Actually, it’s one of Lisbon’s biggest social issues right now. It might seem like just another city having a quarrel against the sharing-economy giants, but due to the smaller paychecks in Portugal when compared to the rest of Europe, it’s where it’s had the biggest impact. It’s affecting everyone; students struggle to find rooms whether they’re Portuguese or not, and older locals have been forced into the suburbs in droves, which in turn has created a rent spike on the southern margin of the Tagus River.
It seems like dark humour: How can such a sunny city be one of the most inhospitable places in the world? Accommodation plays a huge part in this zeitgeist of Lisbon-living, the housing market speculation is lasting so long, we don’t even know if it’s a bubble or a permanent state. This quickly progressed to a state of complaint from locals towards tourists and travellers, but it never gets out of hand (and that you’ll probably never notice) because Portuguese people can’t resist going the extra mile in what comes to service and hospitality. Our warm reception towards travellers often masks the fact that we’re not at peace with how Lisbon is being stolen from locals.

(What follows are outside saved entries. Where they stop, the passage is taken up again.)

Lemma LiteralString_wire h s rest :
  string_ok s → LiteralString_decode LengthFirstByte (string_wire h s ++ rest) = Decoded s rest.
Proof.
  intros Hs. pose proof (string_octets_len h s Hs) as Hl. unfold string_wire.
  rewrite <- app_assoc. set (octets := string_octets h s) in *.
  pose proof (int_decode_bytes _ _ _ (octets ++ rest) Hl (prefix_ok_len h)) as H.
  destruct (int_bytes_head (len octets) 127 (huffman_bit h)) as (x & tail & E & Hx); [lia..|].
  rewrite E in *. cbn [app LiteralString_decode LengthFirstByte_decode int_decode] in *.
  rewrite huffman_bit_first by done. destruct (first_byte _ _) as [v|d].
  - injection H as -> ->. apply string_bytes_wire, Hs.
  - unfold LengthTrailingBytes_decode. rewrite H. apply string_bytes_wire, Hs.
Qed.

Lemma usize_0 : 0 ≤ 0 ≤ USIZE_MAX.
Proof. unfold USIZE_MAX. lia. Qed.

(** What goes on the wire is bytes. *)
Lemma string_wire_byte h s : string_ok s → Forall is_byte (string_wire h s).
Proof.
  intros Hs. apply Forall_app. split; [apply int_bytes_byte; [by apply string_octets_len|apply prefix_ok_len]|].
  destruct h; cbn [string_octets]; [apply huffman_encode_bytes; constructor|apply Hs].
Qed.

Lemma name_wire_byte h p n : name_ok n → Forall is_byte (name_wire h p n).
Proof.
  destruct n as [i|s]; intros Hn; cbn [name_wire].
  - apply int_bytes_byte; [cbn in Hn; lia|apply prefix_ok_pb].
  - apply Forall_app. split; [apply int_bytes_byte; [apply usize_0|apply prefix_ok_pb]|by apply string_wire_byte].
Qed.

Lemma repr_wire_byte h r : repr_ok r → Forall is_byte (repr_wire h r).
Proof.
  destruct r as [i|n v|n v|n v|m]; cbn [repr_ok repr_wire]; intros Hr;
    try (destruct Hr; apply Forall_app; split; [by apply name_wire_byte|by apply string_wire_byte]).
  - apply int_bytes_byte; [lia|apply (prefix_ok_pb PB_INDEXED)].
  - apply int_bytes_byte; [lia|apply (prefix_ok_pb PB_SIZE_UPDATE)].
Qed.

Lemma literal_wire h p n v rest :
  p ≠ PB_INDEXED → p ≠ PB_SIZE_UPDATE → name_ok n → string_ok v →
  Index_decode FirstByte ((name_wire h p n ++ string_wire h v) ++ rest) =
    Decoded (match p with
             | PB_LITERAL_WITH_INDEXING => LiteralWithIndexing n v
             | PB_LITERAL_WITHOUT_INDEXING => LiteralWithoutIndexing n v
             | _ => LiteralNeverIndexed n v
             end) rest.
Proof.
  intros Hp1 Hp2 Hn Hv. rewrite <- app_assoc. unfold Index_decode.
  destruct n as [i|s]; cbn [name_wire name_ok] in *.
  - rewrite IndexInner_wire by lia.
    assert ((i =? 0) = false) as Ei by lia.
    unfold ValueString_decode. rewrite LiteralString_wire by done. destruct p; try done; by rewrite Ei.
  - rewrite <- app_assoc, IndexInner_wire by apply usize_0. rewrite Z.eqb_refl.
    unfold NameString_decode. rewrite LiteralString_wire by done.
    unfold ValueString_decode. rewrite LiteralString_wire by done. by destruct p.
Qed.

Lemma LiteralRepr_wire h r rest :
  repr_ok r → ReprDecodeState_decode (SIndex FirstByte) (repr_wire h r ++ rest) = Decoded r rest.
Proof.
  intros Hr. destruct r as [i|n v|n v|n v|m]; cbn [repr_wire repr_ok ReprDecodeState_decode] in *.
  2-4: rewrite literal_wire by (done || apply Hr); done.
  - unfold Index_decode. rewrite (IndexInner_wire PB_INDEXED) by lia.
    destruct (Z.eqb_spec i 0); [lia|done].
  - unfold Index_decode. by rewrite (IndexInner_wire PB_SIZE_UPDATE) by lia.
Qed.

(** the decoder reads back every representation from its wire format,
    with plain or Huffman strings, and leaves the bytes that follow. *)
Theorem repr_wire_decode (h : bool) (r : Representation) (rest : bytes) (Hr : repr_ok r) :
  ReprDecodeState_decode (SIndex FirstByte) (repr_wire h r ++ rest) = Decoded r rest.
Proof. by apply LiteralRepr_wire. Qed.

Lemma string_ok_short (s : bytes) :
  Forall is_byte s → (length s ≤ 100)%nat → (length (huffman_encode s []) ≤ 100)%nat → string_ok s.
Proof. intros ? ? ?. unfold string_ok, len, USIZE_MAX. split_and!; [done|lia..]. Qed.

Lemma repr_wire_decode_witness :
  ReprDecodeState_decode (SIndex FirstByte)
    (repr_wire true (LiteralWithIndexing (Literal (bs "custom-key")) (bs "custom-value")) ++ [130])
  = Decoded (LiteralWithIndexing (Literal (bs "custom-key")) (bs "custom-value")) [130].
Proof.
  refine (repr_wire_decode true (LiteralWithIndexing (Literal (bs "custom-key")) (bs "custom-value"))
    [130] _).
  split; (apply string_ok_short; [repeat constructor; cbv; discriminate|vm_compute; lia..]).
Defined.

(** ** Progress: what a decoder leaves is no longer than what it got *)

Lemma next_bytes_length d buf i rest :
  next_bytes d buf = Decoded i rest → (length rest < length buf)%nat.
Proof.
  revert d. induction buf as [|x buf IH]; intros d; [done|]. cbn [next_bytes length].
  destruct (next_byte x d) as [d' [e|[j|]]]; [done|intros [= -> ->]; lia|].
  intros H. apply IH in H. lia.
Qed.

Lemma length_dropZ {A} n (l : list A) : (length (dropZ n l) ≤ length l)%nat.
Proof. unfold dropZ. rewrite length_drop. lia. Qed.

Lemma string_bytes_length h l buf s rest :
  string_bytes_decode h l buf = Decoded s rest → (length rest ≤ length buf)%nat.
Proof.
  destruct h; cbn [string_bytes_decode]; [rewrite HuffmanStringBytes_decode_eq|
    unfold AsciiStringBytes_decode]; destruct (_ ?= _);
    repeat case_match; intros; simplify_eq; apply length_dropZ.
Qed.

Lemma LiteralString_length st buf s rest :
  LiteralString_decode st buf = Decoded s rest → (length rest ≤ length buf)%nat.
Proof.
  destruct st as [|h d|o l|h r l]; cbn [LiteralString_decode].
  - destruct buf as [|x buf]; [done|]. cbn [LengthFirstByte_decode length].
    destruct (first_byte x _); [intros H%string_bytes_length; lia|].
    unfold LengthTrailingBytes_decode. destruct (next_bytes _ _) eqn:E; [|done..].
    apply next_bytes_length in E. intros H%string_bytes_length. lia.
  - unfold LengthTrailingBytes_decode. destruct (next_bytes _ _) eqn:E; [|done..].
    apply next_bytes_length in E. intros H%string_bytes_length. lia.
  - unfold AsciiStringBytes_decode. destruct (_ ?= _); intros; simplify_eq; apply length_dropZ.
  - rewrite HuffmanStringBytes_decode_eq. destruct (_ ?= _);
      repeat case_match; intros; simplify_eq; apply length_dropZ.
Qed.

Lemma IndexInner_length st buf p rest :
  IndexInner_decode st buf = Decoded p rest → (length rest < length buf)%nat.
Proof.
  assert (∀ repr d buf, TrailingBytes_decode repr d buf = Decoded p rest →
    (length rest < length buf)%nat) as Ht.
  { intros repr d b. unfold TrailingBytes_decode. destruct (next_bytes _ _) eqn:E; [|done..].
    apply next_bytes_length in E. by intros [= _ ->]. }
  destruct st as [|repr d]; cbn [IndexInner_decode]; [|apply Ht].
  destruct buf as [|x buf]; [done|]. cbn [FirstByte_decode length].
  destruct (first_byte x _); [intros [= _ ->]; lia|]. intros H%Ht. lia.
Qed.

The best way to get around the extreme Airbnb-ification of Lisbon is to stay at local owned hotels or guesthouses. From the upscale stays in the city centre to budget friendly options all-around town, there’s plenty of great options to choose from without disrupting the housing situation even more. If you’re looking for a longer stay, try to find a place to sublet on the Portuguese website OLX, the r/Portugal channel on Reddit or by asking around on Instagram.
There are lots of neighbourhoods to choose from, but please make an effort not to play loud music or yell after midnight (Cais do Sodré suffers intensely from this), tap into Lisbon’s nightlife scene for that.